Gallup describes the average Singapore leader as intellectual, but not intellectually stimulating.
“There is a great emphasis on rewarding and valuing high academic scholastic standards, and promoting people on past experience,” says Dr Avolio. “In a city largely based on technical fields, it doesn’t mean top engineers can become effective leaders. To be a leader means you need to possess key universal strengths.”
These include: ability to spot and develop talent, allow room for alternative ideas to flourish, ability to envision a future and apply it to the present, have high integrity and ethical standards, and lastly be able to communicate your ideas and objectives within the organisation and to others.
According to Dr Avolio, leaders who possess the key qualities would be able to inspire their workers and create an environment where employees would feel a greater sense of ownership of what they do.
The challenge for Singapore is clear.
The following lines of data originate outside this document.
(** * TrustZ scoring pipeline: a shallow embedding and its properties

    The development follows the Python sources

      - [utils/score.py]      (the trust aggregator),
      - [utils/mock_data.py]  (the mock fallback source),
      - [agents/github.py]    (the GitHub scoring task),
      - [agents/resume.py]    (the resume scoring task).

    Python values are a small inductive universe, a [str] is the list of
    its code points, a [dict] is an insertion-ordered association list,
    a [float] is an IEEE binary64 number ([spec_float] with precision 53).
    Exceptions are explicit: a computation returns [Ok v] or [Raise e].
    The random generator and the provider calls made so far are threaded
    as a state.  What the sources take from libraries and from the
    environment ([json], the chat client, the Unicode digit table, the
    API keys and the mock flag) is a parameter; a model of CPython's
    [json.loads] instantiates it in the examples.  Logging calls are left
    out: they have no effect on returned values. *)

From Stdlib Require Import ZArith NArith List String Ascii Bool Lia DecimalString.
From Stdlib Require Import Floats.SpecFloat.
From Stdlib Require Import Permutation.
Import ListNotations.
Local Open Scope string_scope.
Local Open Scope Z_scope.
Local Open Scope list_scope.
Set Warnings "-register-all".

(** ** Text *)

(** A Python [str]: the sequence of its Unicode code points. *)
Definition str := list N.

Definition of_string (s : string) : str :=
  List.map N_of_ascii (list_ascii_of_string s).

Coercion of_string : string >-> str.

Fixpoint str_eqb (a b : str) : bool :=
  match a, b with
  | [], [] => true
  | x :: a', y :: b' => N.eqb x y && str_eqb a' b'
  | _, _ => false
  end.

(** ** Exceptions and results *)

Inductive exn :=
| JSONDecodeError
| ValueError
| TypeError
| OverflowError
| AttributeError
| KeyError
| RecursionError
| APIError.

Inductive Result (A : Type) :=
| Ok (a : A)
| Raise (e : exn).
Arguments Ok {A} a.
Arguments Raise {A} e.

Definition rbind {A B} (r : Result A) (k : A -> Result B) : Result B :=
  match r with
  | Ok a => k a
  | Raise e => Raise e
  end.

Notation "x <- r ;; k" := (rbind r (fun x => k))
  (at level 61, r at next level, right associativity).
Notation "' pat <- r ;; k" := (rbind r (fun x => match x with pat => k end))
  (at level 61, pat pattern, r at next level, right associativity).

(** [try: body except Exception: handler] *)
Definition try_except {A} (body : Result A) (handler : exn -> Result A) : Result A :=
  match body with
  | Ok a => Ok a
  | Raise e => handler e
  end.

(** ** Floats (IEEE binary64) *)

Definition prec : Z := 53.
Definition emax : Z := 1024.

Definition fmul : spec_float -> spec_float -> spec_float := SFmul prec emax.
Definition fadd : spec_float -> spec_float -> spec_float := SFadd prec emax.

(** The double nearest to [(-1)^neg * m * 10^e] (ties to even): the value
    of a decimal literal such as [0.15]. *)
Definition float_of_decimal (neg : bool) (m : N) (e : Z) : spec_float :=
  match m with
  | N0 => S754_zero neg
  | Npos p =>
      if 0 <=? e then binary_normalize prec emax (cond_Zopp neg (Zpos p * 10 ^ e)) 0 neg
      else
        let d := 10 ^ (- e) in
        let k := Z.max 0 (Z.log2 d + 60 - Z.log2 (Zpos p)) in
        let n := Zpos p * 2 ^ k in
        let q := n / d in
        let r := n mod d in
        let loc := if r =? 0 then loc_Exact else loc_Inexact (2 * r ?= d) in
        binary_round_aux prec emax neg q (- k) loc
  end.

(** [float(z)] for a Python int: correctly rounded; too large an int raises. *)
Definition float_of_int (z : Z) : Result spec_float :=
  match binary_normalize prec emax z 0 false with
  | S754_infinity _ => Raise OverflowError
  | f => Ok f
  end.

(** The integer nearest to [m / 2^k], ties to even. *)
Definition nearest_even (m : positive) (k : Z) : Z :=
  let d := 2 ^ k in
  let q := Zpos m / d in
  let r := Zpos m mod d in
  match 2 * r ?= d with
  | Lt => q
  | Gt => q + 1
  | Eq => if Z.even q then q else q + 1
  end.

(** [round(x, 0)] on a float: a float again; NaN and infinities round to
    themselves. *)
Definition py_round0 (x : spec_float) : spec_float :=
  match x with
  | S754_finite s m e =>
      if 0 <=? e then x
      else binary_normalize prec emax (cond_Zopp s (nearest_even m (- e))) 0 s
  | _ => x
  end.

(** [int(x)] on a float: truncation toward zero. *)
Definition int_of_float (x : spec_float) : Result Z :=
  match x with
  | S754_nan => Raise ValueError
  | S754_infinity _ => Raise OverflowError
  | S754_zero _ => Ok 0
  | S754_finite s m e =>
      Ok (cond_Zopp s (if 0 <=? e then Zpos m * 2 ^ e else Zpos m / 2 ^ (- e)))
  end.

(** ** Python values *)

Inductive PyVal :=
| VNone
| VBool (b : bool)
| VInt (z : Z)
| VFloat (f : spec_float)
| VStr (s : str)
| VList (l : list PyVal)
| VDict (d : list (str * PyVal)).

(** A [dict] with [str] keys: keys are distinct and kept in insertion order. *)
Definition dict := list (str * PyVal).

Fixpoint dict_get (d : dict) (k : str) : option PyVal :=
  match d with
  | [] => None
  | (k', v) :: d' => if str_eqb k k' then Some v else dict_get d' k
  end.

(** [k in d] *)
Definition dict_has (d : dict) (k : str) : bool :=
  match dict_get d k with Some _ => true | None => false end.

(** [d.get(k, default)] *)
Definition dict_get_default (d : dict) (k : str) (default : PyVal) : PyVal :=
  match dict_get d k with Some v => v | None => default end.

(** [d[k] = v] *)
Fixpoint dict_set (d : dict) (k : str) (v : PyVal) : dict :=
  match d with
  | [] => [(k, v)]
  | (k', v') :: d' =>
      if str_eqb k k' then (k', v) :: d' else (k', v') :: dict_set d' k v
  end.

Definition Z_of_bool (b : bool) : Z := if b then 1 else 0.

(** [isinstance(v, (int, float))]; [bool] is a subclass of [int]. *)
Definition is_number (v : PyVal) : bool :=
  match v with
  | VBool _ | VInt _ | VFloat _ => true
  | _ => false
  end.

(** [v * c] for a float [c]. *)
Definition mul_float (v : PyVal) (c : spec_float) : Result spec_float :=
  match v with
  | VInt z => f <- float_of_int z ;; Ok (fmul f c)
  | VBool b => f <- float_of_int (Z_of_bool b) ;; Ok (fmul f c)
  | VFloat f => Ok (fmul f c)
  | _ => Raise TypeError
  end.

Definition clamp (z : Z) : Z := Z.max 0 (Z.min 100 z).

(** ** utils/score.py *)

Module Score.

Definition w025 : spec_float := float_of_decimal false 25 (-2).
Definition w015 : spec_float := float_of_decimal false 15 (-2).
Definition w02 : spec_float := float_of_decimal false 2 (-1).
Definition w01 : spec_float := float_of_decimal false 1 (-1).

(** The body of the [try] block. *)
Definition calculate_trust_score_body (github_score resume_score : dict) : Result Z :=
  let github_technical := dict_get_default github_score "Technical_Skills" (VInt 0) in
  let github_reputation := dict_get_default github_score "Reputation" (VInt 0) in
  let github_activity := dict_get_default github_score "Activity" (VInt 0) in
  let resume_technical := dict_get_default resume_score "Technical_Skills" (VInt 0) in
  let resume_reputation := dict_get_default resume_score "Reputation" (VInt 0) in
  let resume_activity := dict_get_default resume_score "Activity" (VInt 0) in
  t1 <- mul_float github_technical w025 ;;
  t2 <- mul_float github_reputation w015 ;;
  t3 <- mul_float github_activity w02 ;;
  t4 <- mul_float resume_technical w02 ;;
  t5 <- mul_float resume_reputation w01 ;;
  t6 <- mul_float resume_activity w01 ;;
  let final_score :=
    py_round0 (fadd (fadd (fadd (fadd (fadd t1 t2) t3) t4) t5) t6) in
  n <- int_of_float final_score ;;
  Ok (Z.max 0 (Z.min 100 n)).

Definition calculate_trust_score (github_score resume_score : dict) : Result Z :=
  try_except (calculate_trust_score_body github_score resume_score)
             (fun _ => Ok 50).

End Score.

(** ** Text helpers *)

Definition code (a : ascii) : N := N_of_ascii a.

(** [str.isspace] on one character: the class [\s] of [re] on [str]
    patterns, and the whitespace that [int()] and [str.strip()] drop. *)
Definition is_space (c : N) : bool :=
  ((9 <=? c) && (c <=? 13) || (28 <=? c) && (c <=? 32) || (c =? 133) || (c =? 160)
   || (c =? 5760) || (8192 <=? c) && (c <=? 8202) || (c =? 8232) || (c =? 8233)
   || (c =? 8239) || (c =? 8287) || (c =? 12288))%N.

Definition is_dquote (c : N) : bool := (c =? 34)%N.
Definition is_quote (c : N) : bool := ((c =? 34) || (c =? 39))%N.

(** The separator class of the extraction patterns: a double quote,
    whitespace or a colon. *)
Definition is_sep (c : N) : bool := (is_dquote c || is_space c || (c =? 58))%N.

Fixpoint strip_prefix (p t : str) : option str :=
  match p, t with
  | [], _ => Some t
  | x :: p', y :: t' => if N.eqb x y then strip_prefix p' t' else None
  | _ :: _, [] => None
  end.

Fixpoint drop_while (f : N -> bool) (t : str) : str :=
  match t with
  | c :: t' => if f c then drop_while f t' else t
  | [] => []
  end.

Definition strip_by (f : N -> bool) (s : str) : str :=
  rev (drop_while f (rev (drop_while f s))).

(** [s.strip()] *)
Definition strip (s : str) : str := strip_by is_space s.

(** The whitespace [int()] drops around a number: the separators FS, GS,
    RS and US are whitespace for [str.isspace] but not for [int]. *)
Definition is_int_space (c : N) : bool :=
  (is_space c && negb ((28 <=? c) && (c <=? 31)))%N.

(** [needle in haystack] on two [str] *)
Fixpoint is_substring (needle haystack : str) : bool :=
  match strip_prefix needle haystack with
  | Some _ => true
  | None => match haystack with
            | [] => false
            | _ :: h' => is_substring needle h'
            end
  end.

(** ** Backtracking matchers, one per regular-expression construct

    A matcher takes the continuation of the pattern and the text at the
    current position; it answers as [re] does, trying alternatives in
    the engine's order. *)

Section Matchers.
Context {A : Type}.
With China and India steaming ahead at breakneck speed and other countries in the region developing fast, growth for the city-state depends on expanding its reach beyond its domestic shores.
But, to heed to the policymakers’ call to “go global”, Singapore leaders have to step up and take charge.
Gallup hopes the survey has helped raise awareness of the critical issues facing Singapore’s leadership styles and development.
As Dr Avolio points out: “A fundamental question now is: If Singapore wants to become a ‘thinking and learning nation’, able to compete by using the full potential of an engaged workforce, what are its leaders willing to do to make this happen?
“To create value based on driving innovation will require a fundamental refocusing on how leaders are selected and developed in Singapore.”
There needs to be a clear shift in mindset and priorities. A closed and regimented leadership style may have worked in the past. But as economic progress brings nations closer, the need for an open and consultative leadership direction has become more critical to adapt to a fast changing global environment.
Creativity and entrepreneurship have been buzzwords in Singapore’s business circle for years. But little has been done to achieve them.
Unless Singapore’s corporate leaders dare to think “out of the box”, and take bold actions, the desire to achieve a creative and entrepreneurial culture will be unfulfilled.